Kevin Brennick, 49, faces up to three years in prison if convicted.

He is charged in connection with the death last year of Luke Lipscomb, who shot himself between the eyes on Nov. 4, 2011, in Brennick's home on Midland Road. The Poway High School junior died at a hospital two weeks later.

The loaded .22-caliber rifle was left in Brennick's kitchen, according to investigators, who declined to say whether the defendant had a firearms license. No adults were present at the time of the shooting.

According to court documents, Lipscomb was with his friends, including Brennick's son, smoking marijuana the night of the shooting.

Lipscomb began hallucinating -- possibly because the cannabis was laced with a designer drug -- and hit himself in the head with a frying pan before shooting himself, according to a search warrant affidavit.

Court documents show Brennick's son left the room to call 911. When he returned, he found Lipscomb on the kitchen floor, his head bloody.
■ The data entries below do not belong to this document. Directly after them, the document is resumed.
(** * FormValidator: a shallow embedding of the field validation engine

    The TypeScript class [FormValidator<T>] keeps three pieces of mutable
    state: a [Map] from field name to a [ValidatorModelItem], an object
    [formObjectErrors] addressed by field name, and an array of custom
    validators.  Every method is synchronous; mutation is modelled by
    explicit state passing, and the one way a method can leave abruptly
    (a [TypeError] raised while a rule runs) is modelled by a completion
    that is returned next to the state reached so far. *)

From Stdlib Require Import ZArith Ascii String List Bool Lia.
From stdpp Require Import base option list gmap strings pretty.

Set Warnings "-register-all".

Local Open Scope string_scope.
Local Open Scope Z_scope.

(** ** JavaScript values *)

(** [number]: the claims only compare integer bounds, so a finite number is
    kept as an integer; [NaN] is kept apart because it is falsy and every
    comparison with it is false. *)
Inductive number : Type :=
| NaN
| Num (z : Z).

(** A [Date] is its time value, in milliseconds since the epoch; the
    invalid date, whose time value is [NaN], is left out. *)
Abbreviation Date := Z (only parsing).

(** The stored field values have the TypeScript type [any].  Objects and
    arrays are plain data (what a deep copy of a record holds); an object
    is the list of its own enumerable properties in enumeration order.  A
    string is the sequence of its UTF-16 code units, one character for
    each: the strings whose code units are all below 256. *)
Inductive any : Type :=
| VUndefined
| VNull
| VBoolean (b : bool)
| VNumber (n : number)
| VString (s : string)
| VDate (d : Date)
| VArray (elements : list any)
| VObject (properties : list (string * any)).

Inductive JsError : Type :=
| TypeError.

(** Completion of a call: a value, or an exception that propagates. *)
Inductive completion (A : Type) : Type :=
| Normal (a : A)
| Abrupt (e : JsError).
Arguments Normal {A} a.
Arguments Abrupt {A} e.

Definition number_truthy (n : number) : bool :=
  match n with
  | NaN => false
  | Num z => negb (z =? 0)
  end.

(** [a < b] and [a > b] on numbers. *)
Definition number_lt (a b : number) : bool :=
  match a, b with
  | Num x, Num y => x <? y
  | _, _ => false
  end.

Definition number_gt (a b : number) : bool := number_lt b a.

Definition string_truthy (s : string) : bool :=
  match s with
  | EmptyString => false
  | String _ _ => true
  end.

(** Truthiness of a value, as the operand of [&&]. *)
Definition truthy (v : any) : bool :=
  match v with
  | VUndefined | VNull => false
  | VBoolean b => b
  | VNumber n => number_truthy n
  | VString s => string_truthy s
  | VDate _ | VArray _ | VObject _ => true
  end.

(** [s.length] *)
Definition string_length (s : string) : number :=
  Num (Z.of_nat (String.length s)).

(** The code units that [String.prototype.trim] removes (white space and
    line terminators), among those below 256: TAB, LF, VT, FF, CR, SPACE
    and the no-break space U+00A0. *)
Definition isWhiteSpace (a : ascii) : bool :=
  let n := nat_of_ascii a in
  ((9 <=? n)%nat && (n <=? 13)%nat) || (n =? 32)%nat || (n =? 160)%nat.

Fixpoint trimStart (s : string) : string :=
  match s with
  | EmptyString => EmptyString
  | String a rest => if isWhiteSpace a then trimStart rest else s
  end.

Fixpoint trimEnd (s : string) : string :=
  match s with
  | EmptyString => EmptyString
  | String a rest =>
      match trimEnd rest with
      | EmptyString => if isWhiteSpace a then EmptyString else String a EmptyString
      | rest' => String a rest'
      end
  end.

Definition trim (s : string) : string := trimEnd (trimStart s).

(** ** Types of the validator *)

Record ValidationSpecs : Type := {
  minLength : option number;
  maxLength : option number;
  minValue : option number;
  maxValue : option number;
  minDate : option Date;
  maxDate : option Date
}.

(** The object literal [{}]. *)
Definition noSpecs : ValidationSpecs :=
  {| minLength := None; maxLength := None; minValue := None;
     maxValue := None; minDate := None; maxDate := None |}.

(** One property of [{ ...a, ...b }]: the one of [b] when [b] has it. *)
Definition spreadKey {A : Type} (a b : option A) : option A :=
  match b with
  | Some v => Some v
  | None => a
  end.

(** [{ ...a, ...b }] *)
Definition spread (a b : ValidationSpecs) : ValidationSpecs :=
  {| minLength := spreadKey (minLength a) (minLength b);
     maxLength := spreadKey (maxLength a) (maxLength b);
     minValue := spreadKey (minValue a) (minValue b);
     maxValue := spreadKey (maxValue a) (maxValue b);
     minDate := spreadKey (minDate a) (minDate b);
     maxDate := spreadKey (maxDate a) (maxDate b) |}.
Kevin Brennick's gun lay next to him.  The other teen left the Brennick house before sheriff's deputies arrived.  Lipscomb died 10 days later.

It took almost a year for the charge against Brennick to be filed, which is something that Lipscomb's parents complained about to both investigators and the Poway City Council.

"We do not seek vengeance," Anthony and Lisa Lipscomb wrote in a letter to Sheriff Bill Gore. "Instead, we seek an assignment of responsibility through your enforcement of the law."

The letter was dated April 23, 2012, which is more than five months before the charge was filed against Brennick, who was not home at the time of the shooting.

The unlawful storage charge has as its premise that the accused knew or reasonably should have known that a child was likely to gain access to the firearm without parental permission and thereby caused death or great bodily injury.

"This is a charge that we don't see very frequently," Deputy District Attorney Rachel Cano said outside the courtroom.

Brennick -- who is out of custody on his own recognizance -- will be back in court Nov. 28 for a readiness conference and on Dec. 11 for a preliminary hearing.

If convicted, Brennick faces up to three years behind bars.

A hearing is scheduled Tuesday in Juvenile Court on the matter, but prosecutors will not say what, if any, charges could be filed, or against whom.